Людмила Петрушевская - Как много знают женщины. Повести, рассказы, сказки, пьесы
ДИАНА. Кофе я не пью.
НИНА. Кофе желудевое. Из желудей.
ДИАНА. А! Черт знает что туда суют под видом желудей. Желуди, их же надо еще найти, поехать в дубраву, собрать урожай там… Кто этим будет заниматься! Крестьяне все теперь пьют, им нагнуться лень. Так что на фабрике они под видом желудей суют химию, целлюлозу, поролон, полиэтилен. С запахом, с отдушкой, близкой к натуральной. Вы как пищевичка должны понимать.
НИНА. Это было когда… Позапрошлым летом. Еще Горюновы оставили мне целую трехлитровую банку маринованных опят. Не могли утащить, в лодку не влезло. А то ли сомневались… Ложные ли опята. Я невестке отвезла. Она сама всё сожрала, маме не дала, на что и был мой расчет. Все живы по сю пору. Мама мне по-тихому говорит, она даже, невестка, ночью вставала на кухню пришла, где мама якобы спит на раскладушке, и дососала из-под стола доставши всю банку со свистом. Ночью! Уксус весь выдула.
ДИАНА. Я уксуса не употребляю.
НИНА. А это почему еще? Я люблю маринованное, грибки, помидоры, огурчики. Сахар сыплю, уксус закладываю. Укроп, чеснок. Ммм!
ДИАНА. Не ем жирного, жареного, соленого, острого, уксуса, мяса и рыбы.
НИНА. Зачем?
ДИАНА. Что значит зачем?
НИНА. Ну зачем вам это?
ДИАНА. Что – это?
НИНА. Ну все это. Не есть.
ДИАНА. Чтобы сохранить сосуды.
НИНА. А зачем, к чему это ведет, сосуды? Никому ваши сосуды не интересны. Я понимаю я, я для дочери живу, для внучек. Они без меня не смогут. Живу для мамы, чтобы ее невестку кормить, чтобы она лопнула. А вам зачем сосуды? У вас ведь никого! Насколько я все знаю. Никакой там дочери!
ДИАНА. Ну, как сказать, это необходимо, чтобы память иметь.

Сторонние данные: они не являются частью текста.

(** X6.  [mel_to_audio] is [mel_to_stft] followed by [griffinlim]: for every
    split of the keywords [kw] into those of the phase reconstruction [kw_b]
    (hop and window lengths, window, centering, padding mode, iteration
    count, length, dtype) and the others [kw_a],
    [mel_to_audio(M, **kw)] is [mel_to_stft(M, **kw_a)] followed by
    [griffinlim] on its result, with the eight keywords that [mel_to_audio]
    fills from [kw_b] and its own defaults. *)
Theorem mel_to_audio_composition M (kw kw_a kw_b : gmap string pyval) h :
  kw = kw_a ∪ kw_b →
  dom kw_b ⊆ list_to_set (C := gset string) griffinlim_params →
  (∀ k, k ∈ griffinlim_params → kw_a !! k = None) →
  kw !! "M" = None →
  mel_to_audio filters_mel nnls np_power griffinlim M kw h
  = (stft <- mel_to_stft filters_mel nnls np_power M kw_a;;
     magnitudes <- load stft;;
     call (griffinlim magnitudes (griffinlim_keywords_of kw_b))) h.
Proof.
  intros -> Hb Ha HM.
  apply lookup_union_None in HM as [HMa HMb].
  assert (∀ k, k ∉ griffinlim_params → kw_b !! k = None) as Hb'.
  { intros k Hk. apply not_elem_of_dom. intros Hin. apply Hb in Hin.
    by apply elem_of_list_to_set in Hin. }
  assert (∀ k d, bool_decide (k ∉ griffinlim_params) →
            param (kw_a ∪ kw_b) k d = param kw_a k d) as Hpa.
  { intros k d Hk%bool_decide_unpack. unfold param.
    by rewrite lookup_union_l by (by apply Hb'). }
  assert (∀ k d, bool_decide (k ∈ griffinlim_params) →
            param (kw_a ∪ kw_b) k d = param kw_b k d) as Hpb.
  { intros k d Hk%bool_decide_unpack. unfold param.
    by rewrite lookup_union_r by (by apply Ha). }
  rewrite mel_to_audio_steps by (by apply lookup_union_None).
  assert (griffinlim_keywords_of (kw_a ∪ kw_b) = griffinlim_keywords_of kw_b)
    as ->.
  { unfold griffinlim_keywords_of. by rewrite !Hpb by done. }
  rewrite (mel_to_stft_ext M (stft_keywords_of (kw_a ∪ kw_b)) kw_a).
  - unfold bind at 1.
    destruct (mel_to_stft _ _ _ _ _ _) as [h' [stft|err]]; [|done].
    unfold bind, load. destruct (h' !! stft) as [magnitudes|]; [|done].
    unfold call, bind. by destruct (griffinlim _ _).
  - rewrite stft_keywords_of_M, HMa. done.
  - rewrite stft_keywords_of_sr. by apply Hpa.
  - rewrite stft_keywords_of_n_fft. by apply Hpa.
  - rewrite stft_keywords_of_power. by rewrite Hpa.
  - rewrite stft_keywords_of_rest. apply map_eq. intros k.
    rewrite !var_keywords_lookup.
    destruct (decide (k ∈ griffinlim_params)) as [Hg|Hg].
    + rewrite decide_True.
      * case_decide; [done|]. symmetry. by apply Ha.
      * unfold griffinlim_params in Hg. unfold mel_to_audio_params.
        repeat (apply elem_of_cons in Hg as [->|Hg];
                [apply (bool_decide_unpack _); by vm_compute|]).
        by apply elem_of_nil in Hg.
    + rewrite lookup_union_l by (by apply Hb').
      destruct (decide (k ∈ mel_to_stft_params)) as [Hs|Hs].
      * rewrite decide_True; [done|].
        unfold mel_to_stft_params in Hs. unfold mel_to_audio_params.
        repeat (apply elem_of_cons in Hs as [->|Hs];
                [apply (bool_decide_unpack _); by vm_compute|]).
        by apply elem_of_nil in Hs.
      * rewrite decide_False; [done|]. intros Hin. unfold mel_to_audio_params in Hin.
        repeat (apply elem_of_cons in Hin as [->|Hin];
                [first [ by (apply Hs, (bool_decide_unpack _); vm_compute)
                       | by (apply Hg, (bool_decide_unpack _); vm_compute) ]|]).
        by apply elem_of_nil in Hin.
Qed.

(** X7.  [mfcc_to_mel] has no [**kwargs]: a call with any keyword other than
    [n_mels], [dct_type], [norm] and [ref] raises [TypeError] and leaves the
    store as it was; the inverse DCT is not called. *)
Theorem mfcc_to_mel_rejects_other_keywords h mfcc (kw : gmap string pyval) :
  ¬ dom kw ⊆ list_to_set (C := gset string) cepstral_params →
  mfcc_to_mel idct mfcc kw h = (h, Raise TypeError).
Proof.
  intros Hdom. unfold mfcc_to_mel, bind, bind_positional, no_var_keywords.
  destruct (decide (is_Some (kw !! "mfcc"))) as [Hm|Hm]; [done|].
  cbn [ret]. rewrite decide_False; [done|].
  intros Hsub. apply Hdom. intros k Hk.
  specialize (Hsub k Hk). unfold mfcc_to_mel_params in Hsub.
  rewrite list_to_set_cons in Hsub.
  apply elem_of_union in Hsub as [->%elem_of_singleton|Hsub]; [|done].
  exfalso. by apply Hm, elem_of_dom.
Qed.

(** *** The result is a new array *)

Lemma returns_new_call r : returns_new (call r).
Proof.
  intros h h' l. unfold call, bind.
  destruct r as [a|err]; cbn [lift ret raise alloc]; [|done].
  intros [= <- <-]. rewrite length_app. simpl. lia.
Qed.

Lemma returns_new_bind {A} (m : Py A) (k : A → Py loc) :
  extends m → (∀ a, returns_new (k a)) → returns_new (bind m k).
Proof.
  intros Hm Hk h h' l. unfold bind. destruct (Hm h) as [created Hc].
  destruct (m h) as [h1 [a|err]]; [|done]. simpl in Hc. subst h1.
  intros Hrun. apply Hk in Hrun. rewrite length_app in Hrun. lia.
Qed.

Lemma returns_new_solve_then_power (solution : res ndarray) (exponent : res R) :
  returns_new (inverse <- call solution;;
               e <- lift exponent;;
               np_power_inplace np_power inverse e).
Proof.
  intros h h' l. unfold call, bind.
  destruct solution as [X|err]; cbn [lift ret raise alloc]; [|done].
  destruct exponent as [e|err]; cbn [lift ret raise]; [|done].
  unfold np_power_inplace, bind, load, store, ret.
  rewrite load_alloc_new, store_new. intros [= <- <-].
  rewrite length_app. simpl. lia.
Qed.

Lemma mel_to_stft_returns_new M (kw : gmap string pyval) :
  returns_new (mel_to_stft filters_mel nnls np_power M kw).
Proof.
  unfold mel_to_stft.
  apply returns_new_bind; [apply extends_bind_positional | intros _].
  apply returns_new_bind; [apply extends_load | intros Mv].
  apply returns_new_bind; [apply extends_lift | intros n_mels].
  apply returns_new_bind; [apply extends_lift | intros kw_mel].
  apply returns_new_bind; [apply extends_call | intros mel_basis].
  apply returns_new_bind; [apply extends_load | intros A].
  apply returns_new_bind; [apply extends_load | intros B].
  apply returns_new_solve_then_power.
Qed.

Lemma mel_to_audio_returns_new M (kw : gmap string pyval) :
  returns_new (mel_to_audio filters_mel nnls np_power griffinlim M kw).
Proof.
  unfold mel_to_audio.
  apply returns_new_bind; [apply extends_bind_positional | intros _].
  apply returns_new_bind; [apply extends_lift | intros kw_stft].
  apply returns_new_bind; [apply mel_to_stft_extends | intros stft].
  apply returns_new_bind; [apply extends_load | intros magnitudes].
  apply returns_new_call.
Qed.

Lemma mfcc_to_mel_returns_new mfcc (kw : gmap string pyval) :
  returns_new (mfcc_to_mel idct mfcc kw).
Proof.
  unfold mfcc_to_mel.
  apply returns_new_bind; [apply extends_bind_positional | intros _].
  apply returns_new_bind; [apply extends_no_var_keywords | intros _].
  apply returns_new_bind; [apply extends_load | intros x].
  apply returns_new_bind; [apply extends_call | intros logmel].
  apply returns_new_bind; [apply extends_load | intros S_db].
  apply returns_new_call.
Qed.

(** X8.  Whatever the keywords, an array returned by one of the four
    functions is a buffer that the call created: the reference lies past the
    store the call found (so it is never the input array, nor any other
    array of the caller) and inside the store the call leaves. *)
Theorem results_are_new :
  result_is_new (mel_to_stft filters_mel nnls np_power) ∧
  result_is_new (mel_to_audio filters_mel nnls np_power griffinlim) ∧
  result_is_new (mfcc_to_mel idct) ∧
  result_is_new (mfcc_to_audio filters_mel nnls np_power griffinlim idct).
Proof.
  split; [|split; [|split]]; intros M kw.
  - apply mel_to_stft_returns_new.
  - apply mel_to_audio_returns_new.
  - apply mfcc_to_mel_returns_new.
  - unfold mfcc_to_audio.
    apply returns_new_bind; [apply extends_bind_positional | intros _].
    apply returns_new_bind; [apply mfcc_to_mel_extends | intros mel_spec].
    apply mel_to_audio_returns_new.
Qed.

НИНА. А зачем это вам? Память?
ДИАНА. Ну… как шутит моя подруга… Как шутила моя подруга Ксения Романова по кличке Потомок. Она внебрачная была прапраправнучка великого князя от горничной. Поймал он эту новую горничную… По легенде, ей было четырнадцать лет. Потомок шутила: наш лозунг – до победы на своих ногах и в своем разуме.
НИНА. До какой победы?
ДИАНА. Это просто так она выразилась. Пошутила.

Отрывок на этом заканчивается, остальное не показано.